Machine Learning Scientist: Electrochemical Product Authentication (KTP Associate)
Burnley £34,610 - £42,254
Job sector
Digital and Technology
Job function
Machine Learning Scientist - Electrochemical
Job duration
24 months
Application closing date
26/08/2026
Job description
The main purpose of the role is to lead the development, validation and implementation of statistical, chemometric and machine learning approaches that enable Eluceda to authenticate products quickly and reproducibly without the need for added markers. The KTP will focus on extracting reliable, decision-ready information from complex electrochemical sensor datasets generated by Eluceda’s handheld detection technology.
Project description
You will develop methods to compare, classify and discriminate between genuine and counterfeit products, with initial applications including spirits and pharmaceutical products. The work will include data organisation, preprocessing, exploratory analysis, multivariate modelling, pattern recognition, model validation and the development of a user-friendly software workflow that can be used by Eluceda staff and, ultimately, support customer-facing applications.

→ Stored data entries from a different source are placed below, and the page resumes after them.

(** A whole number of at most six digits is printed as its digits. *)
Lemma print_general_whole n : 0 <= n < 1000000 -> print_general (double_of_Z n) = print_u64 n.
Proof.
  intros Hn. destruct (decide (n = 0)) as [->|Hne]; [done|].
  destruct (double_of_small n) as (m & e & -> & He & Hm). { change (2 ^ 53) with 9007199254740992. lia. }
  assert (0 < 2 ^ (- e)) as Hp by (apply Z.pow_pos_nonneg; lia).
  cbn [print_general signed]. assert (numerator m e = n * 2 ^ (- e)) as ->.
  { unfold numerator. rewrite Z.max_r // Z.pow_0_r Hm. lia. }
  assert (denominator e = 2 ^ (- e)) as -> by (unfold denominator; rewrite Z.max_l; [lia|done]).
  pose proof (six_digits n 400 ltac:(lia) ltac:(lia)) as H400. pose proof (six_digits n 20 ltac:(lia) ltac:(lia)) as H20.
  destruct (digits_loop_length 400 n []) as (k & Hl & Hk); [lia|].
  change (digits_loop 400 n []) with (decimal n) in Hl. rewrite Nat.add_0_r in Hl.
  assert (k < 6)%nat as Hk6.
  { destruct (le_lt_dec 6 k) as [H6|]; [|done]. pose proof (Z.pow_le_mono_r 10 6 (Z.of_nat k) ltac:(lia) ltac:(lia)) as H.
    change (10 ^ 6) with 1000000 in H. lia. }
  assert (decimal_exponent (n * 2 ^ (- e)) (2 ^ (- e)) = Z.of_nat k) as ->.
  { unfold decimal_exponent. rewrite (proj2 (Z.leb_le _ _)); [nia|]. rewrite Z.div_mul ?Hl; lia. }
  rewrite (Z.max_l (5 - Z.of_nat k)) ?(Z.max_r (Z.of_nat k - 5)); [lia..|].
  rewrite Z.pow_0_r Z.mul_1_r -Z.mul_assoc (Z.mul_comm (2 ^ (- e))) Z.mul_assoc round_div_exact //.
  replace (5 - Z.of_nat k) with (Z.of_nat (5 - k)) by lia. set (j := (5 - k)%nat).
  assert (decimal (n * 10 ^ Z.of_nat j) = decimal n ++ replicate j 48) as Hd.
  { unfold decimal. replace 400%nat with (j + (400 - j))%nat at 1 by lia. rewrite digits_loop_shift; [lia|].
    rewrite app_nil_r digits_loop_app. f_equal. apply digits_loop_fuel; try lia. split; [lia|]. apply six_digits; lia. }
  assert (n * 10 ^ Z.of_nat j < 10 ^ 6) as Hlt.
  { replace (10 ^ 6) with (10 ^ Z.of_nat (S k) * 10 ^ Z.of_nat j).
    - apply Z.mul_lt_mono_pos_r; [apply Z.pow_pos_nonneg|]; lia.
    - rewrite -Z.pow_add_r; [lia..|]. f_equal. lia. }
  rewrite (proj2 (Z.eqb_neq _ _)); [change 1000000 with (10 ^ 6); lia|]. unfold general_text. cbn zeta. rewrite Hd.
  rewrite (proj2 (Z.leb_le (-4) _)) ?(proj2 (Z.ltb_lt _ 6)) ?(proj2 (Z.leb_le 0 _)); [lia..|]. cbn [andb].
  replace (Z.to_nat (Z.of_nat k + 1)) with (length (decimal n)) by lia.
  rewrite take_app_length drop_app_length. unfold with_fraction. rewrite drop_zeros_replicate.
  apply digits_loop_fuel; lia.
Qed.

(** ** Fixed precision *)

Lemma decimal_spec v : 0 <= v < 10 ^ 400 -> parse_digits (decimal v) = v /\ Forall is_digit (decimal v).
Proof.
  intros Hv. destruct (digits_loop_spec 400 v []) as (ds & E & Hp & Hd & _); [lia|exact Hv|].
  unfold decimal. by rewrite E app_nil_r.
Qed.

Lemma parse_zeros k s : parse_digits (replicate k 48 ++ s) = parse_digits s.
Proof. unfold parse_digits. rewrite foldl_app. f_equal. by induction k as [|k IH]. Qed.
Lemma validate_symbols_ok seen syms :
  ConfigurationValidator.validate_symbols seen syms = Value tt ->
  Forall symbol_ok syms /\ NoDup (sc_symbol <$> syms) /\ Forall (fun s => sc_symbol s ∉ seen) syms.
Proof.
  revert seen. induction syms as [|s syms IH]; intros seen; cbn [ConfigurationValidator.validate_symbols].
  { intros _. split; [constructor|]. split; constructor. }
  destruct (bool_decide_reflect (sc_symbol s = [])) as [|Hne]; [done|].
  destruct (Nat.ltb_spec 8 (length (sc_symbol s))) as [|Hl]; cbn [orb]; [done|].
  destruct (bool_decide_reflect (sc_symbol s ∈ seen)) as [|Hns]; [done|].
  destruct (_ || _) eqn:E1; [done|]. destruct (negb _) eqn:E2; [done|]. intros (Hf & Hnd & Hs)%IH.
  split_and!.
  - constructor; [|done]. split; [destruct (sc_symbol s); [done|simpl in *; lia]|].
    split; [intros H0; rewrite H0 orb_true_r in E1; done|by apply negb_false_iff].
  - cbn. constructor; [|done]. intros (x & Hx & Hin)%list_elem_of_fmap.
    rewrite Forall_forall in Hs. apply (Hs x Hin). rewrite -Hx. set_solver.
  - constructor; [done|]. eapply Forall_impl; [exact Hs|]. set_solver.
Qed.

(** C28: a configuration the validator accepts can be run: the order pool is
    constructed without an error, the three ports are distinct and
    unprivileged, the limits the risk manager divides and compares by are not
    zero, the symbols are distinct strings of 1 to 8 characters, and every price
    collar is a whole percentage of at most 100, the range in which the risk
    manager's unsigned collar arithmetic does not wrap around. *)
Theorem validated_config_runs c :
  ConfigurationValidator.validate_full_config c = Value tt ->
  0 <= order_pool_size (performance c) -> 0 <= max_order_size (risk c) ->
  (forall s, s ∈ symbols c -> valid_binary 53 1024 (price_collar_pct s) = true) ->
  (exists p, MemoryPool.make Order_default (order_pool_size (performance c)) = inr p /\ MemoryPool.ok p) /\
  NoDup [tcp_port (exchange c); udp_port (exchange c); metrics_port (exchange c)] /\
  Forall (fun port => 1024 <= port <= 65535)
    [tcp_port (exchange c); udp_port (exchange c); metrics_port (exchange c)] /\
  1 <= max_order_size (risk c) <= 10000000 /\ max_orders_per_second (risk c) <> 0 /\
  NoDup (sc_symbol <$> symbols c) /\
  (forall s, s ∈ symbols c -> (1 <= length (sc_symbol s) <= 8)%nat /\
     exists pct, trunc_u64 (price_collar_pct s) = Some pct /\ 0 <= pct <= 100).
Proof.
  intros Hv Hp Hm Hb. unfold ConfigurationValidator.validate_full_config in Hv.
  apply then_ok in Hv as [_ [Hv Hd]%then_ok]. unfold ConfigurationValidator.validate_config_values in Hv.
  apply then_ok in Hv as [He [Hr [Hf [Hs [Hnd _]]%validate_symbols_ok]%then_ok]%then_ok].
  unfold ConfigurationValidator.validate_exchange_config in He.
  destruct (_ || _) eqn:E1 in He; [done|]. rewrite !orb_false_iff !negb_false_iff in E1.
  unfold FieldValidators.validate_port_range in E1. rewrite !andb_true_iff !Z.leb_le in E1.
  unfold ConfigurationValidator.validate_config_dependencies in Hd.
  destruct (_ || _) eqn:E2 in Hd; [done|]. rewrite !orb_false_iff !Z.eqb_neq in E2.
  unfold ConfigurationValidator.validate_performance_config in Hf.
  destruct ((order_pool_size _ =? 0) || _) eqn:E3 in Hf; [done|].
  rewrite orb_false_iff Z.eqb_neq Z.ltb_ge in E3. unfold ConfigurationValidator.validate_risk_config in Hr.
  destruct ((max_order_size _ =? 0) || _) eqn:E4 in Hr; [done|]. rewrite orb_false_iff Z.eqb_neq Z.ltb_ge in E4.
  destruct (double_le _ _) in Hr; [done|]. destruct ((max_orders_per_second _ =? 0) || _) eqn:E5 in Hr; [done|].
  rewrite orb_false_iff Z.eqb_neq in E5. split_and!; try lia.
  - destruct (MemoryPool.make_free_list Order_default (order_pool_size (performance c))) as (p & Hmk & _ & Hfl).
    { unfold MemoryPool.POOL_EMPTY. lia. }
    exists p. split; [done|]. by eexists.
  - repeat constructor; set_solver by lia.
  - repeat constructor; lia.
  - done.
  - intros s Hin. rewrite Forall_forall in Hs. destruct (Hs s Hin) as (Hlen & _ & Hpct).
    split; [done|]. apply percentage_trunc; [by apply Hb|done].
Qed.
(* ===== verification/WorkThreads.v ===== *)
(** * The work drainer between threads (include/rtes/thread_safety.hpp)

    Any number of threads share one [WorkDrainer]: they add work, process it and
    drain it.  A step of a thread is one action on shared memory: taking or
    releasing [work_mutex_], an access to [draining_] (an [atomic_wrapper],
    sequentially consistent), a use of the queue, or an operation of the
    [condition_variable_safe].  A wait with a predicate tests it with the mutex
    held and, when it fails, releases the mutex and sleeps in one step; a
    sleeping thread goes on when it is notified, or spuriously, and takes the
    mutex before it tests again.  Work items return. *)

From S2P Require Import Prelude ThreadSafety.

Module WorkThreads.
Import WorkDrainer.
Section threads.
Context {A : Type}.

(** Where a thread is in its call; the comment is what it does next. *)
Inductive pc :=
  | Idle
  | AddLock (x : A)          (* take the mutex *)
  | AddTest (x : A)          (* load [draining_] *)
  | AddPush (x : A)          (* [push_back] *)
  | AddNotify                (* [notify_one] *)
  | AddUnlock                (* release the mutex and return *)
  | WaitLock                 (* take the mutex *)
  | WaitTest                 (* the predicate of the wait *)
  | WaitBlock                (* release the mutex and sleep *)
  | Asleep
  | LoopTest                 (* the test of the loop *)
  | Take                     (* [front] and [pop_front] *)
  | Release (x : A)          (* [lock.unlock()] *)
  | Run (x : A)              (* [work()] *)
  | Relock                   (* [lock.lock()] *)
  | WorkUnlock               (* release the mutex and return *)
  | DrainStore               (* [draining_.store(true)] *)
  | DrainNotify              (* [notify_all] *)
  | DrainLock                (* take the mutex *)
  | DrainClear               (* [clear] *)
  | DrainUnlock.             (* release the mutex and return *)

(** The drainer, who holds its mutex, the threads; and what happened: the items
    put into the queue, those taken out of it and those run, with the thread, and
    those thrown away. *)
Record st := mkst {
  shared : WorkDrainer.t A;
  work_mutex_ : option nat;
  threads : list pc;
  accepted : list A;
  taken : list (nat * A);
  ran : list (nat * A);
  dropped : list A
}.
Implicit Types s : st.

Definition start (n : nat) : st := mkst init None (replicate n Idle) [] [] [] [].

Inductive event :=
  | CallAdd (x : A)
  | CallProcess
  | CallDrain
  | Continue (woken : option nat)   (* whom [notify_one] wakes *)
  | Spurious.

Definition goto (i : nat) (c : pc) s : st :=
  mkst (shared s) (work_mutex_ s) (<[i := c]> (threads s)) (accepted s) (taken s) (ran s) (dropped s).
Definition lock (i : nat) (c : pc) s : option st :=
  match work_mutex_ s with
  | None => Some (mkst (shared s) (Some i) (<[i := c]> (threads s)) (accepted s) (taken s) (ran s) (dropped s))
  | Some _ => None
  end.
Definition unlock (i : nat) (c : pc) s : st :=
  mkst (shared s) None (<[i := c]> (threads s)) (accepted s) (taken s) (ran s) (dropped s).

Definition asleep (c : pc) : bool := match c with Asleep => true | _ => false end.

Definition notify_one (woken : option nat) (ts : list pc) : option (list pc) :=
  match woken with
  | Some j => match ts !! j with Some Asleep => Some (<[j := WaitLock]> ts) | _ => None end
  | None => if existsb asleep ts then None else Some ts
  end.
Definition notify_all (ts : list pc) : list pc := (fun c => if asleep c then WaitLock else c) <$> ts.

Definition queued s : list A := work_queue_ (shared s).
Definition is_draining s : bool := draining_ (shared s).

(** The next step of thread [i], which is at [c]. *)
Definition continue (i : nat) (c : pc) (woken : option nat) s : option st :=
  match c with
  | AddLock x => lock i (AddTest x) s
  | AddTest x => Some (goto i (if is_draining s then AddUnlock else AddPush x) s)
  | AddPush x =>
      Some (mkst (mk (queued s ++ [x]) (is_draining s)) (work_mutex_ s) (<[i := AddNotify]> (threads s))
              (accepted s ++ [x]) (taken s) (ran s) (dropped s))
  | AddNotify =>
      ts ← notify_one woken (<[i := AddUnlock]> (threads s));
      Some (mkst (shared s) (work_mutex_ s) ts (accepted s) (taken s) (ran s) (dropped s))
  | AddUnlock => Some (unlock i Idle s)
  | WaitLock => lock i WaitTest s
  | WaitTest => Some (goto i (if negb (bool_decide (queued s = [])) || is_draining s then LoopTest else WaitBlock) s)
  | WaitBlock => Some (unlock i Asleep s)
  | LoopTest => Some (goto i (if negb (bool_decide (queued s = [])) && negb (is_draining s) then Take else WorkUnlock) s)
  | Take =>
      match queued s with
      | x :: rest => Some (mkst (mk rest (is_draining s)) (work_mutex_ s) (<[i := Release x]> (threads s))
                             (accepted s) (taken s ++ [(i, x)]) (ran s) (dropped s))
      | [] => None
      end
  | Release x => Some (unlock i (Run x) s)
  | Run x => Some (mkst (shared s) (work_mutex_ s) (<[i := Relock]> (threads s)) (accepted s) (taken s)
                     (ran s ++ [(i, x)]) (dropped s))
  | Relock => lock i LoopTest s
  | WorkUnlock => Some (unlock i Idle s)
  | DrainStore =>
      Some (mkst (mk (queued s) true) (work_mutex_ s) (<[i := DrainNotify]> (threads s)) (accepted s) (taken s) (ran s) (dropped s))
  | DrainNotify =>
      Some (mkst (shared s) (work_mutex_ s) (notify_all (<[i := DrainLock]> (threads s))) (accepted s) (taken s) (ran s) (dropped s))
  | DrainLock => lock i DrainClear s
  | DrainClear =>
      Some (mkst (mk [] (is_draining s)) (work_mutex_ s) (<[i := DrainUnlock]> (threads s)) (accepted s) (taken s) (ran s)
              (dropped s ++ queued s))
  | DrainUnlock => Some (unlock i Idle s)
  | Idle | Asleep => None
  end.

Definition step (i : nat) (e : event) s : option st :=
  c ← threads s !! i;
  match e, c with
  | CallAdd x, Idle => Some (goto i (AddLock x) s)
  | CallProcess, Idle => Some (goto i WaitLock s)
  | CallDrain, Idle => Some (goto i DrainStore s)
  | Spurious, Asleep => Some (goto i WaitLock s)
  | Continue woken, c => continue i c woken s
  | _, _ => None
  end.

Fixpoint run (es : list (nat * event)) s : option st :=
  match es with
  | [] => Some s
  | (i, e) :: es => s ← step i e s; run es s
  end.

(** ** The invariant *)

(** The thread has the mutex. *)
Definition holding (c : pc) : bool :=
  match c with
  | AddTest _ | AddPush _ | AddNotify | AddUnlock | WaitTest | WaitBlock | LoopTest | Take | Release _ | WorkUnlock
  | DrainClear | DrainUnlock => true
  | _ => false
  end.

(** The thread will look at the queue, or wake one that will. *)
Definition serving (c : pc) : bool :=
  match c with AddNotify | WaitLock | WaitTest | LoopTest | Take | Release _ | Run _ | Relock => true | _ => false end.

(** The item a thread has taken and not run. *)
Definition current (c : pc) : list A := match c with Release x | Run x => [x] | _ => [] end.

(** What a thread relies on at [c]. *)
Definition at_pc s (c : pc) : Prop :=
  match c with
  | AddPush _ => dropped s = []
  | WaitBlock => queued s = []
  | Take => queued s <> []
  | DrainNotify | DrainLock | DrainClear | DrainUnlock => is_draining s = true
  | _ => True
  end.

Definition of_thread (i : nat) (l : list (nat * A)) : list A := (filter (fun e => e.1 = i) l).*2.

Record inv s : Prop := {
  inv_mutex : forall i c, threads s !! i = Some c -> holding c = true <-> work_mutex_ s = Some i;
  inv_owner : forall i, work_mutex_ s = Some i -> is_Some (threads s !! i);
  inv_pc : forall i c, threads s !! i = Some c -> at_pc s c;
  inv_items : accepted s = (taken s).*2 ++ dropped s ++ queued s;
  inv_dropped : dropped s <> [] -> is_draining s = true /\ queued s = [];
  inv_runs : forall i c, threads s !! i = Some c -> of_thread i (taken s) = of_thread i (ran s) ++ current c;
  inv_woken : is_draining s = false -> queued s <> [] -> Asleep ∈ threads s -> exists c, c ∈ threads s /\ serving c = true
}.

(** ** One thread moves *)

(** The mutex when thread [i] goes from [c] to [c']. *)
Definition mutex_moves (i : nat) (c c' : pc) (m m' : option nat) : Prop :=
  (holding c' = holding c /\ m' = m) \/ (holding c = false /\ holding c' = true /\ m = None /\ m' = Some i) \/
  (holding c = true /\ holding c' = false /\ m' = None).

(** Whoever holds the mutex is alone. *)
Lemma alone s i c j d :
  inv s -> threads s !! i = Some c -> holding c = true -> threads s !! j = Some d -> j <> i -> holding d = false.
Proof.
  intros I Hi Hc Hj Hne. destruct (holding d) eqn:Hd; [|done]. apply (inv_mutex s I i c Hi) in Hc.
  apply (inv_mutex s I j d Hj) in Hd. congruence.
Qed.

(** The mutex after a move. *)
Lemma mutex_moved s i c c' m' j d :
  inv s -> threads s !! i = Some c -> mutex_moves i c c' (work_mutex_ s) m' ->
  <[i := c']> (threads s) !! j = Some d -> holding d = true <-> m' = Some j.
Proof.
  intros I Hi Hm Hj. pose proof (inv_mutex s I i c Hi) as Hic. destruct (decide (i = j)) as [<-|Hne].
  - rewrite list_lookup_insert_eq in Hj; [by eapply lookup_lt_Some|]. injection Hj as <-.
    destruct Hm as [[-> ->]|[(_ & -> & _ & ->)|(_ & -> & ->)]]; [done|by split|]. by split.
  - rewrite list_lookup_insert_ne // in Hj. pose proof (inv_mutex s I j d Hj) as Hjd.
    destruct Hm as [[_ ->]|[(_ & _ & Hn & ->)|(Hc & _ & ->)]]; [done| |].
    + rewrite Hjd Hn. split; congruence.
    + rewrite (alone s i c j d I Hi Hc Hj); [congruence|]. split; discriminate.
Qed.

Lemma inv_move s s' i c c' :
  inv s -> threads s !! i = Some c -> threads s' = <[i := c']> (threads s) ->
  mutex_moves i c c' (work_mutex_ s) (work_mutex_ s') ->
  at_pc s' c' -> (forall j d, j <> i -> threads s !! j = Some d -> at_pc s' d) ->
  accepted s' = (taken s').*2 ++ dropped s' ++ queued s' ->
  (dropped s' <> [] -> is_draining s' = true /\ queued s' = []) ->
  of_thread i (taken s') = of_thread i (ran s') ++ current c' ->
  (forall j, j <> i -> of_thread j (taken s') = of_thread j (taken s) /\ of_thread j (ran s') = of_thread j (ran s)) ->
  (is_draining s' = false -> queued s' <> [] -> Asleep ∈ threads s' -> exists d, d ∈ threads s' /\ serving d = true) ->
  inv s'.
Proof.
  intros I Hi Ht Hm Hpc Hothers Hitems Hdrop Hmine Htheirs Hw. pose proof (lookup_lt_Some _ _ _ Hi) as Hlt.
  split; try done; rewrite Ht.
  - intros j d. by apply mutex_moved with c.
  - intros j Hj. apply lookup_lt_is_Some. rewrite length_insert.
    destruct Hm as [[_ E]|[(_ & _ & _ & E)|(_ & _ & E)]]; rewrite E in Hj; [|congruence|done].
    by apply lookup_lt_is_Some, (inv_owner s I).
  - intros j d Hj. apply list_lookup_insert_Some in Hj as [(<- & <- & _)|[Hne Hj]]; [done|]. by apply (Hothers j).
  - intros j d Hj. apply list_lookup_insert_Some in Hj as [(<- & <- & _)|[Hne Hj]]; [done|].
    destruct (Htheirs j) as [-> ->]; [done|]. by apply (inv_runs s I).
Qed.

(** Another thread that serves stays. *)
Lemma still_serving s i c c' :
  inv s -> threads s !! i = Some c -> serving c = false -> c' <> Asleep -> is_draining s = false -> queued s <> [] ->
  Asleep ∈ <[i := c']> (threads s) -> exists d, d ∈ <[i := c']> (threads s) /\ serving d = true.
Proof.
  intros I Hi Hc Hc' Hd Hq Hin. destruct (inv_woken s I Hd Hq) as (d & Hdin & Hs).
  - apply list_elem_of_lookup in Hin as [j Hj]. apply list_lookup_insert_Some in Hj as [(_ & E & _)|[_ Hj]]; [congruence|].
    by apply list_elem_of_lookup_2 in Hj.
  - apply list_elem_of_lookup in Hdin as [j Hj]. exists d. split; [|done]. apply list_elem_of_lookup. exists j.
    rewrite list_lookup_insert_ne //. intros <-. congruence.
Qed.

Lemma now_serving (ts : list pc) i c c' : ts !! i = Some c -> serving c' = true -> exists d, d ∈ <[i := c']> ts /\ serving d = true.
Proof.
  intros Hi Hs. exists c'. split; [|done]. apply list_elem_of_lookup. exists i.
  apply list_lookup_insert_eq. by eapply lookup_lt_Some.
Qed.

(** A step that changes the thread and the mutex only. *)
Lemma local_step s i c c' m' :
  inv s -> threads s !! i = Some c -> mutex_moves i c c' (work_mutex_ s) m' -> at_pc s c' -> current c' = current c ->
  serving c' = true \/ (serving c = false /\ c' <> Asleep) \/ queued s = [] \/ is_draining s = true ->
  inv (mkst (shared s) m' (<[i := c']> (threads s)) (accepted s) (taken s) (ran s) (dropped s)).
Proof.
  intros I Hi Hm Hpc Hcur Hw. eapply (inv_move s); [exact I|exact Hi|reflexivity|exact Hm|exact Hpc|..].
  - intros j d _ Hj. exact (inv_pc s I j d Hj).
  - apply (inv_items s I).
  - apply (inv_dropped s I).
  - rewrite Hcur. by apply (inv_runs s I).
  - done.
  - intros Hd Hq Hin. destruct Hw as [Hs|[[Hs Ha]|[E|E]]].
    + by apply now_serving with c.
    + by apply still_serving with c.
    + by destruct Hq.
    + unfold is_draining in *. cbn in Hd. congruence.
Qed.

The role will require close collaboration with Eluceda’s scientific, technical and commercial teams, as well as academic supervisors at the University of York. You will be expected to translate advanced statistical and machine learning methods into practical tools, documented procedures and embedded company capability, supporting one of Eluceda’s strategic aims of becoming a market leader in marker-free product authentication.
About the business
Eluceda is an exciting, innovation-led business operating in markets where security, trust, authenticity and rapid decision-making are critical, by combining specialist materials, sensors, readers, data capture and software to deliver fast, portable, point-of-use testing systems with laboratory-level performance. Its technologies are used to help protect products, supply chains, documents, brands and consumers against counterfeiting, adulteration and fraud. The company’s work spans advanced taggants and forensic markers, coupled to handheld readers and detectors, security inks, biosensors and data-led authentication systems.